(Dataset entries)
· · · · · · ·

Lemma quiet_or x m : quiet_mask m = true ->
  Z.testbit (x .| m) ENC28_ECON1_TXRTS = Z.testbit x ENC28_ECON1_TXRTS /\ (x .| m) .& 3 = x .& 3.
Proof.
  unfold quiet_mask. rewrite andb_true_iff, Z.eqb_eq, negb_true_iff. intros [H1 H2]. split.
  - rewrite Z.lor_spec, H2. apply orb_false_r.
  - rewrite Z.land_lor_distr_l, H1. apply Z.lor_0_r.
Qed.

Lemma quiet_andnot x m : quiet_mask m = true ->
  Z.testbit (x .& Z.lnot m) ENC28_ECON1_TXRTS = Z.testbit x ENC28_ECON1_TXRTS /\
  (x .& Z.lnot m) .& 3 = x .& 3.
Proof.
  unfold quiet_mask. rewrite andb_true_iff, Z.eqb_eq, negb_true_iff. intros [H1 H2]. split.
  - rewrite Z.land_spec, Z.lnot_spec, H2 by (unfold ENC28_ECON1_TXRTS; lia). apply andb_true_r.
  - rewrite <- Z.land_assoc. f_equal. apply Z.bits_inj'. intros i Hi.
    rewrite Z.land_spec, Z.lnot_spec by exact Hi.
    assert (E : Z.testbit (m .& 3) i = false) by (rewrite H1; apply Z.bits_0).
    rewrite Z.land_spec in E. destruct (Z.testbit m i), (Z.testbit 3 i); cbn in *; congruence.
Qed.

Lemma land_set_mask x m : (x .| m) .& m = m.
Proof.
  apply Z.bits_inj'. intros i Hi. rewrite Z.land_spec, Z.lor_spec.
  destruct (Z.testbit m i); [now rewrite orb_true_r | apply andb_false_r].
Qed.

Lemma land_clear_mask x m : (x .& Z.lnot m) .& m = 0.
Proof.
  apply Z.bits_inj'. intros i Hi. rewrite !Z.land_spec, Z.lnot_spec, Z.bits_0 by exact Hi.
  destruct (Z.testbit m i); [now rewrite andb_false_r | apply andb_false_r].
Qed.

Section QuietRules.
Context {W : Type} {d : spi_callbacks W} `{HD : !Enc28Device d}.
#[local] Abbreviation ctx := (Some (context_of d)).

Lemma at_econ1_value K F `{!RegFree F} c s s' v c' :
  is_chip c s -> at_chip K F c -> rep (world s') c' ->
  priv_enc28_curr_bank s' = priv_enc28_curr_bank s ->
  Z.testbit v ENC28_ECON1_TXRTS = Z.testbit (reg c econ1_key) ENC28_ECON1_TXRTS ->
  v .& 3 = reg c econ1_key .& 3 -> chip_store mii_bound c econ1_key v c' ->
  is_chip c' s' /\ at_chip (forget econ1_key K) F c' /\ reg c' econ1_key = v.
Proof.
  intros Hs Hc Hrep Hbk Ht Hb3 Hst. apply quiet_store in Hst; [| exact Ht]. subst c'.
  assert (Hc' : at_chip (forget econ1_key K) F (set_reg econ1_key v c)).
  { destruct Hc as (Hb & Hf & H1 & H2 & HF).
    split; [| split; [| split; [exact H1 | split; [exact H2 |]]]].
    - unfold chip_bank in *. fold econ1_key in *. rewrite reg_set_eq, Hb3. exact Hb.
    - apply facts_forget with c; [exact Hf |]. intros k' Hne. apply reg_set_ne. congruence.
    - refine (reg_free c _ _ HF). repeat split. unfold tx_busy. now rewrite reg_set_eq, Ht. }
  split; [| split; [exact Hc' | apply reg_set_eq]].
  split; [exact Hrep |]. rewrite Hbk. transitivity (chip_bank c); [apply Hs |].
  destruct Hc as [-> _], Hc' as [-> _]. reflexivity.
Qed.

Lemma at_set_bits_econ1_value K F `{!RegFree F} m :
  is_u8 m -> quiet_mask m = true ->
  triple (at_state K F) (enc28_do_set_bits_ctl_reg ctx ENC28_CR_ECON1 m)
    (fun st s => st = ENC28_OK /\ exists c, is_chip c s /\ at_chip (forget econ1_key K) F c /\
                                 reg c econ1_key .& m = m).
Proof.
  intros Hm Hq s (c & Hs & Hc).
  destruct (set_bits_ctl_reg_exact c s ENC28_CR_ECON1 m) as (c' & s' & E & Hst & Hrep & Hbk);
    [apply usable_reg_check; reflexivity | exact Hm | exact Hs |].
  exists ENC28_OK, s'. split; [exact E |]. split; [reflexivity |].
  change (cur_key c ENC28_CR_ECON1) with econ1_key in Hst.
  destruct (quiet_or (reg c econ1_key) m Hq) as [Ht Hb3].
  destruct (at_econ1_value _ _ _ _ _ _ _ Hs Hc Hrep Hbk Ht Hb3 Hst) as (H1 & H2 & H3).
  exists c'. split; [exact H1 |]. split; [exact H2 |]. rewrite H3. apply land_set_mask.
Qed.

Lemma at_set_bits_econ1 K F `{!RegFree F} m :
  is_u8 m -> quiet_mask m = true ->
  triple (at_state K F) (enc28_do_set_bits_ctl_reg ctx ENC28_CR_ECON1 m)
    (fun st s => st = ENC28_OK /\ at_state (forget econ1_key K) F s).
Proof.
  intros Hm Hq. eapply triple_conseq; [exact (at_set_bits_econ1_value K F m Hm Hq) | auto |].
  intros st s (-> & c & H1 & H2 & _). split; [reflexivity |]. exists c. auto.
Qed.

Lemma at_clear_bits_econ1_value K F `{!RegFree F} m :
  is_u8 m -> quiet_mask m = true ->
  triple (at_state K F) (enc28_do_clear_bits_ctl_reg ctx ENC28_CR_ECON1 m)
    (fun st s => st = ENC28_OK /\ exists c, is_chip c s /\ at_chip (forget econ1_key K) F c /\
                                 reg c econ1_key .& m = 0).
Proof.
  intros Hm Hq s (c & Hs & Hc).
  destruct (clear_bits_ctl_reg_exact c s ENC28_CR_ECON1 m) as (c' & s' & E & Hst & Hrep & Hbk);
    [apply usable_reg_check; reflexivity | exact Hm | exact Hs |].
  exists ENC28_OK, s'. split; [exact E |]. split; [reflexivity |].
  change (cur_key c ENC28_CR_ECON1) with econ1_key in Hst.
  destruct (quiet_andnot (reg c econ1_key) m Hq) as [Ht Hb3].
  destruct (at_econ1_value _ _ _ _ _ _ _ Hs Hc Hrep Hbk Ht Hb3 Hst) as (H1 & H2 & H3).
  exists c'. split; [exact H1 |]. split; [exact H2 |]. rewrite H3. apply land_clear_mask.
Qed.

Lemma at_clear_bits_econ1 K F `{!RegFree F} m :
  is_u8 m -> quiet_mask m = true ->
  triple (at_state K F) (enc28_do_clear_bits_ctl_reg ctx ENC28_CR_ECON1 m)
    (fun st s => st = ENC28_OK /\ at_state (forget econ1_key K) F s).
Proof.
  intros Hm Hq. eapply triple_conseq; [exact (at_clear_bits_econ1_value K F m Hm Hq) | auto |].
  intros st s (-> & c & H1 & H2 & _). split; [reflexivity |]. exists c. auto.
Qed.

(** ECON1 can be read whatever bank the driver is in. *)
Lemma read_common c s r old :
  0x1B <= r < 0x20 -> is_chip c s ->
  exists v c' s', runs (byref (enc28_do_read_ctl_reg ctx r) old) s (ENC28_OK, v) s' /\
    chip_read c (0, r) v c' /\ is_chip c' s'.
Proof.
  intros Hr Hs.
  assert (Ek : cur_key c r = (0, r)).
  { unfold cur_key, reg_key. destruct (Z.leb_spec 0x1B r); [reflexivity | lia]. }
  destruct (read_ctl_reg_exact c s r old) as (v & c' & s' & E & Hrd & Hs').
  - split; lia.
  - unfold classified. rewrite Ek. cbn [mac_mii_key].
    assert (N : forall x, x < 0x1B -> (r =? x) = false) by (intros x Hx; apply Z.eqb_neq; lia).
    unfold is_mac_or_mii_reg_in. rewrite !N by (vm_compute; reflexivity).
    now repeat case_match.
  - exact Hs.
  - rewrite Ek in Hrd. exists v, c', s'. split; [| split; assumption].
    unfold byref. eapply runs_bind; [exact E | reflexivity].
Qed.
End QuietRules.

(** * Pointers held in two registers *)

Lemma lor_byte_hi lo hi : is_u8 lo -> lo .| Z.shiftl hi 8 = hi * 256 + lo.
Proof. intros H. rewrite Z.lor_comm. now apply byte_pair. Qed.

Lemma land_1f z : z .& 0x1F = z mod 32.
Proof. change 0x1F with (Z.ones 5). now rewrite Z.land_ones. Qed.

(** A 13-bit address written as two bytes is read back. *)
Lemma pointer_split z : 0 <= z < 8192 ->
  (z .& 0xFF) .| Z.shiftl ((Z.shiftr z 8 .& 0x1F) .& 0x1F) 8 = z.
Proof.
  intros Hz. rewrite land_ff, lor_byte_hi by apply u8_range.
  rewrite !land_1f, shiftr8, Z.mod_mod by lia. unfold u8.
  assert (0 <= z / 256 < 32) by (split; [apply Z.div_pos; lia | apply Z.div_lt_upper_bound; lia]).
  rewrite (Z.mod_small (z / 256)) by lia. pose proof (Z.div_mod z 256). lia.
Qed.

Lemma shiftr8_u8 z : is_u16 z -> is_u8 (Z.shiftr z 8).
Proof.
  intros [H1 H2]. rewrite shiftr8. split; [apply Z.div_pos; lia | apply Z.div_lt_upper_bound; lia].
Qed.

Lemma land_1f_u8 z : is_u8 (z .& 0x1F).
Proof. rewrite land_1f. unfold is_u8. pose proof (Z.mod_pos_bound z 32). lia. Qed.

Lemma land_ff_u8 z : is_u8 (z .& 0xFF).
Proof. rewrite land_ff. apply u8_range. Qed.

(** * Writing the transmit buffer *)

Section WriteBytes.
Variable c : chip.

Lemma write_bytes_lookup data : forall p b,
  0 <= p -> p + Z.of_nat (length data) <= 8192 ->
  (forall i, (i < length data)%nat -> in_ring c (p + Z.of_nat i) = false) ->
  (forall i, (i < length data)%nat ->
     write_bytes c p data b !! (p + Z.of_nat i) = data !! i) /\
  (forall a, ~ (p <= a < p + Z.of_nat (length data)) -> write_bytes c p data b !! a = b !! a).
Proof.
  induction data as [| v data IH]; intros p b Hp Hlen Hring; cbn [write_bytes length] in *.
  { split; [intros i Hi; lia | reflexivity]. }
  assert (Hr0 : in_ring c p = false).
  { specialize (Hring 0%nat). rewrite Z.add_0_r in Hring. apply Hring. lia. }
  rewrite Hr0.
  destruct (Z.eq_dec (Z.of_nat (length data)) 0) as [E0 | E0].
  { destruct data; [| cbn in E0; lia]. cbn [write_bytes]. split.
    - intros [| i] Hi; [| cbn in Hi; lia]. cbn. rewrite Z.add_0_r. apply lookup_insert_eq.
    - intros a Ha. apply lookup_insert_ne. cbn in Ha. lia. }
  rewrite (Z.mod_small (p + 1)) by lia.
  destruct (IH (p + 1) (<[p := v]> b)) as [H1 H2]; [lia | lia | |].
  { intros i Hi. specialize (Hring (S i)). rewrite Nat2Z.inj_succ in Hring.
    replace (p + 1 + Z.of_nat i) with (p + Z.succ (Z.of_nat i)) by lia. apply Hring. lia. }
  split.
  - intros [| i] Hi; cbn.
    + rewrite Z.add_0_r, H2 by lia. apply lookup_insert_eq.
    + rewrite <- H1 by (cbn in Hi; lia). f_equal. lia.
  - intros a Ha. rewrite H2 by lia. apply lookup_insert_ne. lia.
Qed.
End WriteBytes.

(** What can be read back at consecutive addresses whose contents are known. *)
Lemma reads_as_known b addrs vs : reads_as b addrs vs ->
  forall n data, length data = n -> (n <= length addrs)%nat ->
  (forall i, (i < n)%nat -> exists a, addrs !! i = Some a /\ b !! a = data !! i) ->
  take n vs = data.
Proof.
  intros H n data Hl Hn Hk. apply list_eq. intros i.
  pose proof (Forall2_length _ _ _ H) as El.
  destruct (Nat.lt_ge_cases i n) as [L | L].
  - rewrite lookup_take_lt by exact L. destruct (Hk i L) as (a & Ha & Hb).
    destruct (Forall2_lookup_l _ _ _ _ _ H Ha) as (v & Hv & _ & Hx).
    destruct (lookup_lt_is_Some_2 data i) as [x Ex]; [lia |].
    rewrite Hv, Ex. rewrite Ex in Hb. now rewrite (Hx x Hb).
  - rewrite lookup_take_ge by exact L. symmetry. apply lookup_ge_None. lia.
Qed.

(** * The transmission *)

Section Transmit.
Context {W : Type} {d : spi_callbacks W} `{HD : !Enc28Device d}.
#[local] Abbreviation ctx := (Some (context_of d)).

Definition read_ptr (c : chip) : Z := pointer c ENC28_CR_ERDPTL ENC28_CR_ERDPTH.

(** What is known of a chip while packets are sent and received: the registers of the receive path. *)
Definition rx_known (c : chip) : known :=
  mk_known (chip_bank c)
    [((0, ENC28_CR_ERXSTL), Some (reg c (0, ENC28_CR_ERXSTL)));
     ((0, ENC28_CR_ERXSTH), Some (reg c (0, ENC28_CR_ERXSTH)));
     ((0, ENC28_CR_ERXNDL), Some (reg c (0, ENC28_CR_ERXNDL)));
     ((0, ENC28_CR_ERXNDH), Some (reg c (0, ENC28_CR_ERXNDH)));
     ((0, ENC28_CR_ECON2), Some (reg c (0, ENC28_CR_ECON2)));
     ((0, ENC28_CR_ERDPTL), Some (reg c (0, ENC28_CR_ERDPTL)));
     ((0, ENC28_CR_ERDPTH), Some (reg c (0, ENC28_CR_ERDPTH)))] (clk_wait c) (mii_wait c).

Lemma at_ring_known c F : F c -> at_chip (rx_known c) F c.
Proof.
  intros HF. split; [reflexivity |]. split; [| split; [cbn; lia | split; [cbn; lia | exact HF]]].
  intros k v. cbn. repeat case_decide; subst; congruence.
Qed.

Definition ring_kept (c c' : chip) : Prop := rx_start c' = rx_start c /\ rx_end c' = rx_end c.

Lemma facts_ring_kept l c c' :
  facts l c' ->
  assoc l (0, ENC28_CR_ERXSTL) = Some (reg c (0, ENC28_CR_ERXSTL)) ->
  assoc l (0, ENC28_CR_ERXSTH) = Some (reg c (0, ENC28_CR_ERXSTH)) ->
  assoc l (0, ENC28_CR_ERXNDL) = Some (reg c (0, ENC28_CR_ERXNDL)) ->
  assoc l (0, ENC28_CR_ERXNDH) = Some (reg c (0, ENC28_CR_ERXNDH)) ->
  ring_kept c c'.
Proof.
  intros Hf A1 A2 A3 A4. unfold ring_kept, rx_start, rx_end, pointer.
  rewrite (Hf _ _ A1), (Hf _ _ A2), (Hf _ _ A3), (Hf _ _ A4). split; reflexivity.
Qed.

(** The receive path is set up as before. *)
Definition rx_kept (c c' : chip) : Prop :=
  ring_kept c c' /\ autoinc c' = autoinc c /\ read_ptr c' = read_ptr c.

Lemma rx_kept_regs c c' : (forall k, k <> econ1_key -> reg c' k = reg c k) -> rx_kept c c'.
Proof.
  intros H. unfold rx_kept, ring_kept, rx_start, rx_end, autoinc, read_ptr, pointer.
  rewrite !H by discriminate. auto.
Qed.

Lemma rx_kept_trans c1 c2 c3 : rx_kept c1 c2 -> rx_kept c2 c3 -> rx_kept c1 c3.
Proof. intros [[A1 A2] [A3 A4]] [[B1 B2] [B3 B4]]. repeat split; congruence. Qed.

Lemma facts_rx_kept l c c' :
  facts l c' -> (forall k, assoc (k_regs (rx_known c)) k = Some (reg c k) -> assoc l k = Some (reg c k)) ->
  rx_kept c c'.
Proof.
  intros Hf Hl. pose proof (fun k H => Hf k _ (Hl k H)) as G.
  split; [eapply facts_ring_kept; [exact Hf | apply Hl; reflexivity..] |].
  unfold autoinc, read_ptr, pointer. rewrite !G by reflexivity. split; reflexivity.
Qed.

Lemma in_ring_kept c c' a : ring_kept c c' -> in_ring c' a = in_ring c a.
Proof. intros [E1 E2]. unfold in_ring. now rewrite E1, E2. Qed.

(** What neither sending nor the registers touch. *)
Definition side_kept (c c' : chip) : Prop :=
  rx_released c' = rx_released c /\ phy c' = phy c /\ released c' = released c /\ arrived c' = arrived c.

· · · · · · ·

#### Task details:
The word "Prop" occurs on some lines of the entries. Work out how many such lines there are and reply with the number alone.

#### Solution to this problem:
3